You need to take ticks seriously. There are 14 different ticks in Maine. Dog and moose ticks are large. The other 12 are tiny and very similar. The deer tick that carries Lyme disease is now distributed statewide. Seventy percent of the deer ticks in southern Maine have Lyme, while that percentage diminishes as you go north.
I have a lot of personal experience with ticks embedded in my skin and several friends suffering with Lyme disease. If you need to be scared into action, read my review of the book A Twist of Lyme at www.georgesmithmaine.com. Better yet, read the book.
This story is gut-wrenching, raw, hard to read, relentlessly troubling. Subtitled, “Battling a Disease That ‘Doesn’t Exist,” the book is a collection of author Andrea Caesar’s blog posts as she fought the disease with astonishing toughness and determination.

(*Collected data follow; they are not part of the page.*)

(** The fragments of one object, from the directory that was loaded. *)
Fixpoint recoverFragments (dm : DirManager) (key : bytes) (idxs : list nat) : option (result (list recoveredDir)) :=
  match idxs with
  | [] => Some (Ok [])
  | idx :: idxs =>
      let k := FragmentKey key (Z.of_nat idx) in
      '(hit, _, d) ← DirManager.Get dm k;
      if negb hit then Some (Err (Errorf "checkpoint changed during recovery"))
      else
        l ← recoverFragments dm key idxs;
        Some (ds ← l; Ok (mkRecovered k d :: ds))
  end.

(** One turn of the recovery loop; [Ok None] is a [continue]. *)
Definition recoverEntry s (e : IndexEntry) : option (Stripe R * result (option (list recoveredDir))) :=
  '(s, r, _, err) ← LoadHTTPInfo s (NewCacheReader (ie_Key e)) None;
  match err with
  | Some _ => Some (s, Ok None)
  | None =>
      let fragments := Z.max 1 (u64 (u64 (r_totalLen r + TargetFragmentSize) - 1) / TargetFragmentSize) in
      if FragmentsNum (s_dir s) <? fragments then Some (s, Ok None)
      else
        '(s, err) ← discard (discardFuel r) s r;
        match err with
        | Some _ => Some (s, Ok None)
        | None =>
            x ← recoverFragments (s_dir s) (ie_Key e) (seq 0 (Z.to_nat fragments));
            Some (s, match x with Ok ds => Ok (Some ds) | Err e => Err e end)
        end
  end.

Fixpoint recoverEntries s (es : list IndexEntry) : option (Stripe R * result (list recoveredDir * list IndexEntry)) :=
  match es with
  | [] => Some (s, Ok ([], []))
  | e :: es =>
      '(s, x) ← recoverEntry s e;
      match x with
      | Err err => Some (s, Err err)
      | Ok None => recoverEntries s es
      | Ok (Some ds) =>
          '(s, y) ← recoverEntries s es;
          Some (s, match y with Ok (ds', valid) => Ok (ds ++ ds', e :: valid) | Err err => Err err end)
      end
  end.

(** The entries are set again, now with the identity of their keys; [rnd]
    gives the draws of each [Set]. *)
Fixpoint installRecovered (rnd : nat -> nat -> nat) (dm : DirManager) (ds : list recoveredDir) : option DirManager :=
  match ds with
  | [] => Some dm
  | r :: ds =>
      let d := rd_dir r in
      '(dm, _) ← DirManager.Set_ (rnd (length ds)) dm (rd_key r) (offset d) (i64 (approxSize d)) (phase d);
      installRecovered rnd dm ds
  end.
(* ===== verification/CheckpointSpec.v ===== *)
(** * What a checkpoint restores

    Theorems about [Checkpoint]: the sidecar of a drained stripe decodes to
    what was encoded; a sidecar of another session, an unclean one and a
    damaged one are refused and the stripe starts cold; and a restart after a
    clean shutdown serves every complete object of the index again. *)

From S2P Require Import Prelude Hash Dir Doc DirTrie DirManager DirChain DirOps DirRemove DirSpec DirInit Directory DirReinstall HttpInfo RamCache File AggBuffer AggLog OpenDir Evacuation Stripe Ring CacheWriter WriterSpec FragmentWriter CacheReader ReaderSpec ReaderTotal FragmentReader Checkpoint.

(** ** The header *)

Record header_ok (h : checkpointHeader) : Prop := {
  ho_words : fits 64 (h_Magic h) /\ fits 32 (h_Version h) /\ fits 32 (h_Clean h) /\ fits 32 (h_Phase h);
  ho_pos : fits_i64 (h_Skip h) /\ fits_i64 (h_Length h) /\ fits_i64 (h_Start h) /\ fits_i64 (h_WritePos h);
  ho_sizes : fits 64 (h_DirBytes h) /\ fits 32 (h_Entries h) /\ fits 64 (h_MapBytes h);
  ho_session : length (h_Session h) = 16%nat /\ bytes_ok (h_Session h);
  ho_sum : fits 32 (h_Checksum h) }.

Lemma length_headerPrefix h : length (h_Session h) = 16%nat -> length (headerPrefix h) = 88%nat.
Proof. intros Hs. unfold headerPrefix. by rewrite !length_app, !length_put_be, Hs. Qed.

Lemma readHeader_write h l : header_ok h -> readHeader (writeHeader h ++ l) = Ok h.
Proof.
  intros [(W1 & W2 & W3 & W4) (P1 & P2 & P3 & P4) (S1 & S2 & S3) [H1 H2] C]. unfold readHeader, read_guard, writeHeader.
  assert (blen ((headerPrefix h ++ put_be 4 (h_Checksum h)) ++ l) = 92 + blen l) as ->.
  { unfold blen. rewrite !length_app, length_headerPrefix, length_put_be by done. lia. }
  pose proof (blen_nonneg l). unfold headerSize. destruct (_ <? 92) eqn:E; b2p; [lia|]. cbn [mbind result_bind].
  unfold headerPrefix. rewrite <- !app_assoc.
  repeat first [rewrite take_be_put by (done || apply u64_fits) | rewrite take_bytes_app by done].
  rewrite !i64_u64 by done. by destruct h.
Qed.
(* ===== verification/Serving.v ===== *)
(** * Requests served from the cache

    [server/handler.go] with the end of [serveSharedMiss] in
    [server/fill_group.go] and [representationKey] of
    [server/cache_variant.go]: which stored variant answers a request, when it
    may, and what the client receives.  What the cache answers is a [view]: the
    keys of a selector and, for each, a connection with its source, which other
    goroutines may change while the response is sent. *)

From S2P Require Import Prelude Hash Dir Doc DirTrie DirManager DirSpec Directory HttpInfo RamCache File OpenDir Evacuation Stripe Ring CacheWriter WriterSpec FragmentWriter CacheReader ReaderSpec ReaderTotal ReaderIsolation FragmentReader Invalidation MetadataRefresh WriteRead ReadConnection ResponseBuffers HttpText HttpPolicy RangeCache.

(** ** Keys of variants *)

(** The encoding of a string by [encoding/json]: HTML characters are escaped,
    as are U+2028 and U+2029, and invalid UTF-8 becomes U+FFFD. *)
Definition jsonByte (c : Z) : bytes :=
  if (c =? 34) || (c =? 92) then [92; c]
  else if c =? 8 then str "\b" else if c =? 12 then str "\f" else if c =? 10 then str "\n" else if c =? 13 then str "\r" else if c =? 9 then str "\t"
  else if (c <? 32) || (c =? 60) || (c =? 62) || (c =? 38) then str "\u00" ++ hex [c]
  else [c].

(** The length of the rune of several bytes at the front, 0 when it is not
    valid UTF-8. *)
Definition runeLen (s : bytes) : nat :=
  let b i := default 0 (s !! i) in
  let within lo hi c := (lo <=? c) && (c <=? hi) in
  let cont i := within 128 191 (b i) in
  if within 194 223 (b 0%nat) && cont 1%nat then 2
  else if (((b 0%nat =? 224) && within 160 191 (b 1%nat)) || ((within 225 236 (b 0%nat) || within 238 239 (b 0%nat)) && cont 1%nat) || ((b 0%nat =? 237) && within 128 159 (b 1%nat))) && cont 2%nat then 3
  else if (((b 0%nat =? 240) && within 144 191 (b 1%nat)) || (within 241 243 (b 0%nat) && cont 1%nat) || ((b 0%nat =? 244) && within 128 143 (b 1%nat))) && cont 2%nat && cont 3%nat then 4
  else 0.

Fixpoint jsonBody (fuel : nat) (s : bytes) : bytes :=
  match fuel, s with
  | S fuel, c :: rest =>
      if c <? 128 then jsonByte c ++ jsonBody fuel rest
      else match runeLen s with
      | O => str "\ufffd" ++ jsonBody fuel rest
      | n => (if bool_decide (take n s = [226; 128; 168]) then str "\u2028" else if bool_decide (take n s = [226; 128; 169]) then str "\u2029" else take n s) ++ jsonBody fuel (drop n s)
      end
  | _, _ => []
  end.

Definition jsonString (s : bytes) : bytes := 34 :: jsonBody (length s) s ++ [34].
Definition jsonArray (l : list bytes) : bytes := 91 :: Join l [44] ++ [93].

(** [representationKey]; a header without the field has a nil slice. *)
Definition representationKey (selector : bytes) (h : Header) (fields : list bytes) : bytes :=
  match fields with
  | [] => selector
  | _ =>
      let values := map (fun field => match h !! CanonicalHeaderKey field with Some vs => jsonArray (map jsonString vs) | None => str "null" end) fields in
      selector ++ 10 :: str "variant:" ++ hex (sha256 (jsonArray (map jsonString fields))) ++ 58 :: hex (sha256 (jsonArray values))
  end.

(** ** What the cache answers *)

Record view (St : Type) : Type := mkView { v_keys : result (list bytes); v_open : bytes -> result (St * readVC) }.
Arguments mkView {St} _ _.
Arguments v_keys {St} _.
Arguments v_open {St} _ _.

(** The result of a lookup: the connection and what was learnt about it. *)
Record selection (St : Type) : Type := mkSelection { se_state : St; se_vc : readVC; se_info : CacheHTTPInfo; se_policy : freshness }.
Arguments mkSelection {St} _ _ _ _.
Arguments se_state {St} _.
Arguments se_vc {St} _.
Arguments se_info {St} _.
Arguments se_policy {St} _.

But don’t be fooled – there’s no happy ending. Caesar is still alive, and still blogging, but her battle with Lyme will last her lifetime.
The most important advice I can give you is this: Buy a bunch of those small plastic spoons with the slit that can easily extract ticks that are embedded in your skin. Drug stores carry them. While the standard advice is to use tweezers, they don’t always extract the entire tick out of your skin. And it is critically important that you do that.

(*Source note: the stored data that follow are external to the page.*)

(** ** Properties *)

(** C16: in every interleaving of requests, detached producers, reloads and
    shutdowns, the count of a runtime is the number of leases held on it, and
    a runtime that is held is published and its proxy has not been closed;
    without an initialisation error every proxy is closed at most once, and
    only the current runtime, the retired one and a candidate under
    construction are open; a retired runtime without leases is gone once its
    reload has ended; the cache is closed only after every request and
    producer has ended and every proxy is closed; the version counts the
    successful reloads; and the origin statistics account for every request
    to the origin across reloads. *)
Theorem runtime_lifecycle files runtime network health y :
  rtc sys_step (mkSystem (newServer files runtime network health) []) y ->
  let s := sys_s y in let ts := sys_ts y in
  (forall i rt, sv_runtimes s !! i = Some rt ->
     rt_refs rt = sumZ (leases i) ts /\
     (0 < rt_refs rt -> rt_closes rt = 0 /\ (sv_current s = Some i \/ sv_retired s = Some i)) /\
     (sv_initErr s = None -> rt_closes rt = 1 \/ rt_closes rt = 0 /\ (sv_current s = Some i \/ sv_retired s = Some i \/ exists old, RPublish i old ∈ ts))) /\
  (forall i, sv_retired s = Some i -> sumZ retiring ts = 0 -> exists rt, sv_runtimes s !! i = Some rt /\ 0 < rt_refs rt) /\
  (sv_cacheClosed s = true -> sumZ isHandler ts = 0 /\ sumZ isProducer ts = 0 /\ (forall i rt, sv_runtimes s !! i = Some rt -> 1 <= rt_closes rt)) /\
  (forall i rt, sv_current s = Some i -> sv_runtimes s !! i = Some rt -> rt_version rt = u64 (1 + sumZ published ts)) /\
  statsOrigin s = u64 (sumZ rt_requests (sv_runtimes s)).
Proof.
  intros Hr. destruct (runtime_reachable_inv _ _ _ _ _ Hr) as [I L]. cbn zeta. set (s := sys_s y) in *. set (ts := sys_ts y) in *. clearbody s ts. clear Hr.
  pose proof (v_flags _ _ I) as Fl. pose proof (sums_order ts) as So.
  assert (forall i rt, sv_runtimes s !! i = Some rt -> rt_refs rt = sumZ (leases i) ts /\ rt_closes rt = base s + (if isOpen s ts i then 0 else 1)) as Hrt.
  { intros i rt Hi. pose proof (v_refs _ _ I i) as H1. pose proof (v_closes _ _ I i ltac:(by eapply lookup_lt_Some)) as H2. unfold field in *. by rewrite Hi in *. }
  assert (0 < sumZ pastClose ts + Z.b2z (sv_cacheClosed s) -> sumZ isHandler ts = 0 /\ sumZ isProducer ts = 0) as Hfin.
  { intros Hp. destruct Fl. rewrite <- v_handlers0, <- v_producers0. destruct (sv_cacheClosed s); cbn in *; split; (apply v_stageH0 || apply v_stageP0); lia. }
  assert (0 <= sumZ pastClose ts + Z.b2z (sv_cacheClosed s)) as Hge by (destruct (sv_cacheClosed s); cbn; lia).
  split_and!.
  - intros i rt Hi. destruct (Hrt i rt Hi) as [H1 H2]. split_and!; [done| |].
    + intros Hp. destruct (v_lease _ _ I i ltac:(lia)) as [He Hcr]. split; [|done]. rewrite H2. unfold base. rewrite He. unfold isOpen.
      destruct (decide (0 < sumZ pastClose ts + Z.b2z (sv_cacheClosed s))) as [Hq|Hq]; [destruct (Hfin Hq) as [Z1 Z2]; rewrite (no_leases i ts Z1 Z2) in H1; lia|].
      replace (_ =? 0) with true by lia. destruct Hcr as [Hc|Hc]; rewrite (bool_decide_eq_true_2 _ Hc); cbn; by rewrite ?orb_true_r.
    + intros He. rewrite H2. unfold base. rewrite He. unfold isOpen. destruct (_ && _) eqn:E; [right|by left]. split; [done|]. b2p.
      match goal with H : (_ || _) = true |- _ => apply orb_true_iff in H as [[H|H]%orb_true_iff|H] end; b2p; [auto|auto|]. right. right.
      destruct (decide (Exists (fun t => 0 < isCandidate i t) ts)) as [Hex|Hno].
      * apply Exists_exists in Hex as (t & Ht & Hp). destruct t; cbn in Hp; try lia. case_decide; [subst|lia]. eauto.
      * exfalso. rewrite (sumZ_ext _ (fun _ => 0)) in H; [|intros t Ht; pose proof (isCandidate_nonneg i t); destruct (decide (0 < isCandidate i t)); [exfalso; apply Hno, Exists_exists; eauto|lia]].
        assert (sumZ (fun _ : pc => 0) ts = 0) as X by (clear; by induction ts). lia.
  - intros i Hi Hz. specialize (L i Hi). destruct (v_ret _ _ I i Hi) as (Hlt & _). destruct (lookup_lt_is_Some_2 _ _ Hlt) as [rt Hr]. exists rt. split; [done|]. rewrite (proj1 (Hrt i rt Hr)). lia.
  - intros Hc. rewrite Hc in *. cbn in *. destruct (Hfin ltac:(lia)) as [Z1 Z2]. split_and!; [done|done|]. intros i rt Hi. rewrite (proj2 (Hrt i rt Hi)). unfold isOpen, base. rewrite Hc.
    replace (sumZ pastClose ts + Z.b2z true =? 0) with false by (cbn; lia). rewrite andb_false_r. destruct (sv_initErr s); lia.
  - intros i rt Hc Hi. pose proof (proj1 (v_version _ _ I) i Hc) as Hv. unfold field in Hv. by rewrite Hi in Hv.
  - rewrite <- (v_origin _ _ I). unfold statsOrigin, u64. by rewrite Zplus_mod_idemp_l.
Qed.

(** A reload is published while a request still runs on the old runtime. *)
Abbreviation reloaded := (mkSystem
  (mkServer [mkRuntime 1 1 0 0; mkRuntime 2 0 0 0] (Some 1%nat) (Some 0%nat) 0 false false None 1 0 false false)
  [HRun 0 0; RDone (Ok tt)]).

Ltac run k t := eapply rtc_l; [apply (sys_run _ _ k t Leave); reflexivity|cbn].

Lemma reloaded_reachable : rtc sys_step (mkSystem (newServer None None None None) []) reloaded.
Proof.
  eapply rtc_l; [apply (sys_call _ _ HEnter); by left|cbn]. run 0%nat HEnter.
  eapply rtc_l; [apply (sys_call _ _ REnter); by right; left|cbn]. run 1%nat REnter. run 1%nat RLocked. run 1%nat (RBuild 0). run 1%nat (RPublish 1 0).
  run 1%nat RStop. run 1%nat RClose. run 1%nat (RUnlock (Ok tt)). apply rtc_refl.
Qed.

Lemma runtime_lifecycle_witness : rt_closes (mkRuntime 1 1 0 0) = 0 /\ rt_version (mkRuntime 2 0 0 0) = u64 (1 + sumZ published (sys_ts reloaded)).
Proof.
  destruct (runtime_lifecycle None None None None reloaded reloaded_reachable) as (H1 & _ & _ & H2 & _). split.
  - destruct (H1 0%nat (mkRuntime 1 1 0 0) eq_refl) as (_ & H & _). apply H. reflexivity.
  - apply (H2 1%nat); reflexivity.
Defined.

We’ll be turkey hunting soon, and I will be guaranteed to come home with ticks. If you discover and extract them quickly, you’ll probably be ok. If they are embedded for 24 to 48 hours, you’ll need a single pill of antibiotic. Longer than that and you’ll need a 10 day supply of the antibiotic. I’ve had the single pill twice and the 10 day regimen twice.
Given that many of us live our lives outdoors, it is only prudent to be prepared. Get those spoons today. Put them everywhere. Be prepared.